━━ Records supplied ━━

(* ===== verification/FsFree.v ===== *)
(** * Freeing the blocks of a file

    itrunc(), itrunc_to() and ipunch() free blocks first and clear the pointers
    afterwards, often a whole indirect block at once. [freeing] is the state in
    between: the pointers in [K] are freed, those in [G] are gone. *)

From stdpp Require Import list_numbers gmap.
From S2P Require Import Prelude Mem Xattr Fs FsInv FsFile FsNode.

Abbreviation key := (Z * pos)%type.
Abbreviation ptrs := (gmap (Z * pos) Z).

(** ** Sets of pointers *)

Definition minus (P : ptrs) (K : key → bool) : ptrs := filter (λ kv, K kv.1 = false) P.

Lemma minus_lookup P K k : minus P K !! k = if K k then None else P !! k.
Proof.
  unfold minus. destruct (K k) eqn:E.
  - apply map_lookup_filter_None. right. intros x _. cbn. congruence.
  - destruct (P !! k) as [x|] eqn:Ex.
    + by apply map_lookup_filter_Some.
    + apply map_lookup_filter_None. by left.
Qed.

Lemma minus_eq (P : ptrs) (K : key → bool) (Q : ptrs) : (∀ k, Q !! k = if K k then None else P !! k) → minus P K = Q.
Proof. intros H. apply map_eq. intros k. by rewrite minus_lookup, H. Qed.

Lemma minus_ext (P : ptrs) (K K' : key → bool) : (∀ k, is_Some (P !! k) → K k = K' k) → minus P K = minus P K'.
Proof.
  intros H. apply minus_eq. intros k. rewrite minus_lookup.
  destruct (P !! k) as [x|] eqn:E; [by rewrite (H k)|]. by destruct (K k), (K' k).
Qed.

Lemma minus_none P : minus P (λ _, false) = P.
Proof. by apply minus_eq. Qed.

(** One more pointer. *)
Definition also (k : key) (K : key → bool) : key → bool := λ k', bool_decide (k' = k) || K k'.

Definition either (K K' : key → bool) : key → bool := λ k, K k || K' k.

Lemma count_also b k v P K : P !! k = Some v → K k = false →
  count b (minus P (also k K)) = count b (minus P K) - one v b.
Proof.
  intros HP HK. rewrite <-(count_delete b k v (minus P K)) by (by rewrite minus_lookup, HK).
  f_equal. apply minus_eq. intros k'. unfold also. destruct (bool_decide_reflect (k' = k)) as [->|Hne].
  - by rewrite lookup_delete_eq.
  - by rewrite lookup_delete_ne, minus_lookup.
Qed.

Lemma count_minus_le b P K : count b (minus P K) ≤ count b P.
Proof.
  unfold count, minus. apply Nat2Z.inj_le, map_subseteq_size, map_filter_strong_subseteq_ext.
  intros k x [H1 H2]. split; [done|]. by apply map_lookup_filter_Some in H2 as [??].
Qed.

(** ** Positions below a position *)

(** The [j]-th pointer in the block at [q]. *)
Definition child (q : pos) (j : Z) : pos :=
  match q with
  | PInd => PData (NDIRECT + j)
  | PL1 k => PData (NDIRECT + NINDIRECT + NADDR_PER_BLOCK * k + j)
  | PDind => PL1 j
  | PData bn => PData bn
  end.

Lemma child_parent q j : is_meta q = true → valid_pos q → 0 ≤ j < NADDR_PER_BLOCK →
  parent (child q j) = Some q ∧ index (child q j) = j ∧ valid_pos (child q j).
Proof.
  intros Hm Hv Hj. destruct q as [bn| | |k]; try done; cbn [child parent index valid_pos is_meta] in *.
  - rewrite (proj2 (Z.ltb_ge _ _)), (proj2 (Z.ltb_lt _ _)) by layout_lia. split_and!; [done|lia|layout_lia..].
  - rewrite (proj2 (Z.ltb_ge _ NDIRECT)), (proj2 (Z.ltb_ge _ (NDIRECT + NINDIRECT))) by layout_lia.
    split_and!; [do 2 f_equal; layout_lia|layout_lia..].
Qed.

━━━

▶ _Work required_
Copy exactly the stretch of data above from the line with "map_lookup_filter_None. by left." through the line with "Definition also (k", and omit all other lines.

▶ _Finished task_
    + apply map_lookup_filter_None. by left.
Qed.

Lemma minus_eq (P : ptrs) (K : key → bool) (Q : ptrs) : (∀ k, Q !! k = if K k then None else P !! k) → minus P K = Q.
Proof. intros H. apply map_eq. intros k. by rewrite minus_lookup, H. Qed.

Lemma minus_ext (P : ptrs) (K K' : key → bool) : (∀ k, is_Some (P !! k) → K k = K' k) → minus P K = minus P K'.
Proof.
  intros H. apply minus_eq. intros k. rewrite minus_lookup.
  destruct (P !! k) as [x|] eqn:E; [by rewrite (H k)|]. by destruct (K k), (K' k).
Qed.

Lemma minus_none P : minus P (λ _, false) = P.
Proof. by apply minus_eq. Qed.

(** One more pointer. *)
Definition also (k : key) (K : key → bool) : key → bool := λ k', bool_decide (k' = k) || K k'.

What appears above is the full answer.